On Mon, 2008-09-08 at 23:55 -0400, IGnatius T Foobar wrote:
> Patrick Ohly wrote:
> > In the upstream libical certain functions return char * pointers into
> > memory stored in ring buffers. The caller must not free those pointers.
> > The drawback is that the life time of those strings is not predictable.
> >
> > In the current Evolution libical, those same functions (not renamed!)
> > return copies of the string which the caller has to free. Code which was
> > written using the old semantic of the calls will leak memory. Code
> > adapted to the new semantic (like Evolution) will crash when combined
> > with the upstream libical without the same patch.
> >   
> Ok, I definitely see the benefit there.   This is similar to POSIX calls 
> which now offer alternative versions (usually with "_r" appended to the 
> name) that don't use a static buffer or a ring buffer, in order to be 
> reentrant?
> > If all users of the upstream libical are willing to adapt their code,
> > then the best solution would be to simply import the Evolution patch
> > into upstream.
> >   
> As much as I'd like to see that happen, I don't think it's realistic.  
> libical is used by dozens of downstream projects, and a sudden forced 
> API change is likely to encourage them to fork (or stay forked, if 
> they've already done so) -- exactly the opposite of the end we are 
> trying to achieve!
> > If there is resistance against that, then we could provide two versions
> > of each of these API calls: one with the old name and old behavior and
> > one with the new behavior and a name suffix. 
> That seems more realistic.  The alternative might be to offer a global 
> flag that tells libical to behave one way or the other?  (I think 
> something like that was suggested at some point.)
> 
> While I definitely think the new method of memory allocation makes far 
> more sense (we'll definitely use it in Citadel, as all of our code is 
> multithreaded) -- expecting the entire community to perform a "flag day" 
> API change in lockstep is likely to cause confusion and delay.   If we 
> pursued either the alternate function names or the global flag, is there 
> likely to be any pushback from the Evolution team?
I do not feel having alternate function names would be a better
solution.

Consider the following API which remains the same before and after the
memory fixes,
char * icalcomponent_as_ical_string (icalcomponent *icomp);

The returned memory from this API was internally handled by libical
before and now its given to the caller. Though the return type gives an
indication that the memory is owned by caller, it was not the case. So
having a new API for this and changing the behavior does not look to be
a good solution since the underlying memory allocation had to be
changed.

Similarly even with other APIs which return const char* values, the
memory can be overwritten at any time. While removing the ring buffer
return type's of all the APIs had to be changed from const char * to
char *. Is it really worth it to have the old unstable APIs which can
crash the application randomly ? My answer would be NO.

This is not just a problem with multi-threaded programs.
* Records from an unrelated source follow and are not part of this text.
(** * Voting.sol: a shallow embedding of the election contract

    The contract [Voting] (contracts/Voting.sol, Solidity ^0.8.19) is
    embedded as state-passing code over a record of its storage
    variables.  A call either commits a new storage or reverts; a
    reverted call leaves the storage (and the event log) as it was.
    Arithmetic on [uint] is the checked arithmetic of Solidity 0.8: an
    increment past [2^256 - 1] reverts with [Panic(0x11)], and a memory
    array longer than [2^64 - 1] is refused with [Panic(0x41)].  Gas is
    not modelled. *)

From stdpp Require Import gmap strings list.

Open Scope N_scope.

(** ** Values *)

(** [address] is a 160-bit and [uint] a 256-bit unsigned integer. *)
Abbreviation address := N (only parsing).
Abbreviation uint := N (only parsing).

Definition MAX_UINT : uint := 2 ^ 256 - 1.

(** Storage mappings are total in Solidity: a key that was never written
    reads as the zero value of the value type. *)
Definition rd_bool {K} `{Countable K} (m : gmap K bool) (k : K) : bool :=
  default false (m !! k).
Definition rd_uint {K} `{Countable K} (m : gmap K uint) (k : K) : uint :=
  default 0 (m !! k).
Definition rd_string {K} `{Countable K} (m : gmap K string) (k : K) : string :=
  default EmptyString (m !! k).

(** ** Events *)

Inductive Event : Type :=
| VoterRegistered (voter : address) (timestamp : uint)
| CandidateAdded (candidateId : uint) (name : string) (timestamp : uint)
| VoteCast (voter : address) (candidateId : uint) (timestamp : uint)
| VotingStatusChanged (active : bool) (timestamp : uint)
| AdminChanged (oldAdmin newAdmin : address) (timestamp : uint).

(** ** Storage *)

(** The seven state variables of the contract, and the log of the events
    emitted so far (oldest first). *)
Record State : Type := mkState {
  admin : address;
  registeredVoters : gmap address bool;
  hasVoted : gmap address bool;
  voteCounts : gmap uint uint;
  candidates : gmap uint string;
  candidateCount : uint;
  totalVotes : uint;
  votingActive : bool;
  events : list Event
}.

Definition set_admin (a : address) (s : State) : State :=
  mkState a (registeredVoters s) (hasVoted s) (voteCounts s) (candidates s)
          (candidateCount s) (totalVotes s) (votingActive s) (events s).
Definition set_registeredVoters (m : gmap address bool) (s : State) : State :=
  mkState (admin s) m (hasVoted s) (voteCounts s) (candidates s)
          (candidateCount s) (totalVotes s) (votingActive s) (events s).
Definition set_hasVoted (m : gmap address bool) (s : State) : State :=
  mkState (admin s) (registeredVoters s) m (voteCounts s) (candidates s)
          (candidateCount s) (totalVotes s) (votingActive s) (events s).
Definition set_voteCounts (m : gmap uint uint) (s : State) : State :=
  mkState (admin s) (registeredVoters s) (hasVoted s) m (candidates s)
          (candidateCount s) (totalVotes s) (votingActive s) (events s).
Definition set_candidates (m : gmap uint string) (s : State) : State :=
  mkState (admin s) (registeredVoters s) (hasVoted s) (voteCounts s) m
          (candidateCount s) (totalVotes s) (votingActive s) (events s).
Definition set_candidateCount (n : uint) (s : State) : State :=
  mkState (admin s) (registeredVoters s) (hasVoted s) (voteCounts s)
          (candidates s) n (totalVotes s) (votingActive s) (events s).
Definition set_totalVotes (n : uint) (s : State) : State :=
  mkState (admin s) (registeredVoters s) (hasVoted s) (voteCounts s)
          (candidates s) (candidateCount s) n (votingActive s) (events s).
Definition set_votingActive (b : bool) (s : State) : State :=
  mkState (admin s) (registeredVoters s) (hasVoted s) (voteCounts s)
          (candidates s) (candidateCount s) (totalVotes s) b (events s).
Definition log_event (e : Event) (s : State) : State :=
  mkState (admin s) (registeredVoters s) (hasVoted s) (voteCounts s)
          (candidates s) (candidateCount s) (totalVotes s) (votingActive s)
          (events s ++ [e]).

(** Storage before the constructor runs: every slot is zero. *)
Definition zero_storage : State :=
  mkState 0 ∅ ∅ ∅ ∅ 0 0 false [].

(** ** Reverts *)

Inductive Error : Type :=
| Reason (msg : string)   (* a failed [require(cond, msg)] *)
| Panic (code : N).       (* a failed compiler-inserted check *)

Definition ARITHMETIC_OVERFLOW : N := 0x11.
Definition INDEX_OUT_OF_BOUNDS : N := 0x32.
Definition ARRAY_TOO_LARGE : N := 0x41.

Inductive Result (A : Type) : Type :=
| Ok (a : A)
| Revert (e : Error).
Arguments Ok {A} a.
Arguments Revert {A} e.

#[global] Instance Result_ret : MRet Result := λ A a, Ok a.
#[global] Instance Result_bind : MBind Result := λ A B f r,
  match r with
  | Ok a => f a
  | Revert e => Revert e
  end.

(** Checked arithmetic of Solidity 0.8. *)
Definition checked_inc (x : uint) : Result uint :=
  if x <? MAX_UINT then Ok (x + 1) else Revert (Panic ARITHMETIC_OVERFLOW).
Definition checked_sub (x y : uint) : Result uint :=
  if y <=? x then Ok (x - y) else Revert (Panic ARITHMETIC_OVERFLOW).

(** ** The monad of state-changing functions *)

Definition M (A : Type) : Type := State → Result (A * State).

#[global] Instance M_ret : MRet M := λ A a s, Ok (a, s).
#[global] Instance M_bind : MBind M := λ A B f m s,
  match m s with
  | Ok (a, s') => f a s'
  | Revert e => Revert e
  end.

Definition gets {A} (f : State → A) : M A := λ s, Ok (f s, s).
Definition modify (f : State → State) : M unit := λ s, Ok (tt, f s).
Definition lift {A} (r : Result A) : M A := λ s,
  match r with
  | Ok a => Ok (a, s)
  | Revert e => Revert e
  end.
Definition require (cond : bool) (msg : string) : M unit := λ s,
  if cond then Ok (tt, s) else Revert (Reason msg).
Definition emit (e : Event) : M unit := modify (log_event e).

(** The transaction context a function body can read. *)
Record Env : Type := mkEnv {
  msg_sender : address;
  block_timestamp : uint
}.

(** ** Modifiers *)

Definition onlyAdmin {A} (env : Env) (body : M A) : M A :=
  a ← gets admin;
  require (msg_sender env =? a) "Only admin can perform this action";;
  body.

Definition onlyRegisteredVoter {A} (env : Env) (body : M A) : M A :=
  r ← gets (λ s, rd_bool (registeredVoters s) (msg_sender env));
  require r "You are not registered to vote";;
  body.

Definition hasNotVoted {A} (env : Env) (body : M A) : M A :=
  v ← gets (λ s, rd_bool (hasVoted s) (msg_sender env));
  require (negb v) "You have already voted";;
  body.

Definition votingIsActive {A} (body : M A) : M A :=
  a ← gets votingActive;
  require a "Voting is currently inactive";;
  body.

(** ** Constructor *)

Definition Voting_constructor (env : Env) : M unit :=
  modify (set_admin (msg_sender env));;
  modify (set_votingActive false);;
  modify (set_candidateCount 0);;
  modify (set_totalVotes 0);;
  a ← gets admin;
  emit (AdminChanged 0 a (block_timestamp env));;
  emit (VotingStatusChanged false (block_timestamp env)).

(** ** Admin functions *)

Definition registerVoter (env : Env) (_voter : address) : M unit :=
  onlyAdmin env (
    r ← gets (λ s, rd_bool (registeredVoters s) _voter);
    require (negb r) "Voter is already registered";;
    require (negb (_voter =? 0)) "Invalid voter address";;
    modify (λ s, set_registeredVoters (<[_voter := true]> (registeredVoters s)) s);;
    emit (VoterRegistered _voter (block_timestamp env))).

Definition addCandidate (env : Env) (_name : string) : M unit :=
  onlyAdmin env (
    require (0 <? N.of_nat (String.length _name)) "Candidate name cannot be empty";;
    require (N.of_nat (String.length _name) <=? 64) "Candidate name too long";;
    c ← gets candidateCount;
    c' ← lift (checked_inc c);
    modify (set_candidateCount c');;
    c ← gets candidateCount;
    modify (λ s, set_candidates (<[c := _name]> (candidates s)) s);;
    c ← gets candidateCount;
    emit (CandidateAdded c _name (block_timestamp env))).

Definition toggleVoting (env : Env) : M unit :=
  onlyAdmin env (
    a ← gets votingActive;
    modify (set_votingActive (negb a));;
    a ← gets votingActive;
    emit (VotingStatusChanged a (block_timestamp env))).

Definition transferAdmin (env : Env) (_newAdmin : address) : M unit :=
  onlyAdmin env (
    require (negb (_newAdmin =? 0)) "Invalid admin address";;
    a ← gets admin;
    require (negb (_newAdmin =? a)) "New admin cannot be the same as current admin";;
    oldAdmin ← gets admin;
    modify (set_admin _newAdmin);;
    emit (AdminChanged oldAdmin _newAdmin (block_timestamp env))).

(** ** Voting *)

Definition vote (env : Env) (_candidateId : uint) : M unit :=
  onlyRegisteredVoter env (hasNotVoted env (votingIsActive (
    c ← gets candidateCount;
    require ((0 <? _candidateId) && (_candidateId <=? c)) "Invalid candidate ID";;
    modify (λ s, set_hasVoted (<[msg_sender env := true]> (hasVoted s)) s);;
    n ← gets (λ s, rd_uint (voteCounts s) _candidateId);
    n' ← lift (checked_inc n);
    modify (λ s, set_voteCounts (<[_candidateId := n']> (voteCounts s)) s);;
    t ← gets totalVotes;
    t' ← lift (checked_inc t);
    modify (set_totalVotes t');;
    emit (VoteCast (msg_sender env) _candidateId (block_timestamp env))))).

(** ** View functions

    A view function reads the storage and returns a value or reverts.
    Memory arrays are lists: [new T[](n)] is [n] zero values, unless [n]
    exceeds [2^64 - 1], which the allocation refuses with [Panic(0x41)];
    a store checks the index against the length. *)

Definition MAX_ARRAY_LENGTH : uint := 2 ^ 64 - 1.

Definition new_array {A} (zero : A) (n : uint) : Result (list A) :=
  if n <=? MAX_ARRAY_LENGTH then Ok (replicate (N.to_nat n) zero)
  else Revert (Panic ARRAY_TOO_LARGE).

Definition array_store {A} (l : list A) (i : uint) (x : A) : Result (list A) :=
  if i <? N.of_nat (length l) then Ok (<[N.to_nat i := x]> l)
  else Revert (Panic INDEX_OUT_OF_BOUNDS).

(** [for (uint i = i0; i <= hi; i++) body]: the guard is tested before
    every round, and the counter is advanced by a checked increment
    after the body.  [fuel] bounds the number of guard tests; [None]
    means that the bound was reached. *)
Fixpoint for_le {A} (fuel : nat) (i hi : uint)
    (body : uint → A → Result A) (a : A) : option (Result A) :=
  match fuel with
  | O => None
  | S fuel' =>
      if i <=? hi then
        match body i a with
        | Ok a' =>
            match checked_inc i with
            | Ok i' => for_le fuel' i' hi body a'
            | Revert e => Some (Revert e)
            end
        | Revert e => Some (Revert e)
        end
      else Some (Ok a)
  end.

(** Local variables of [showResults]. *)
Record ResultsLocals : Type := mkResultsLocals {
  votes : list uint;
  names : list string;
  highestVoteCount : uint;
  winningCandidateId : uint
}.

Definition showResults_body (s : State) (i : uint) (l : ResultsLocals)
    : Result ResultsLocals :=
  j ← checked_sub i 1;
  vs ← array_store (votes l) j (rd_uint (voteCounts s) i);
  j ← checked_sub i 1;
  ns ← array_store (names l) j (rd_string (candidates s) i);
  if highestVoteCount l <? rd_uint (voteCounts s) i
  then Ok (mkResultsLocals vs ns (rd_uint (voteCounts s) i) i)
  else Ok (mkResultsLocals vs ns (highestVoteCount l) (winningCandidateId l)).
The crash could
happen once the ring buffer gets full and starts overwriting the used
memory.

Since we statically link to libical and expose it via libecal, we have
updated the library versions of libecal. We have an additional flag
check (hack) also for it now with a warning as in
http://bugzilla.gnome.org/show_bug.cgi?id=528986 .


So it is better to inform all the stake holders about the change and let
them depend on the library versions to decide whether to free the memory
or not if they have a need to depend on the older versions of libical. I
think no one deny to make the necessary changes knowing that the old API
is not very stable.

Atleast once I noticed the problem. I made this patch and made all the
changes required in evolution, evolution-exchange and
evolution-data-server. I would not really like to change them again with
new APIS :)


thanks, Chenthill.



[Date Prev][Date Next]   [Thread Prev][Thread Next]   [Thread Index] [Date Index] [Author Index]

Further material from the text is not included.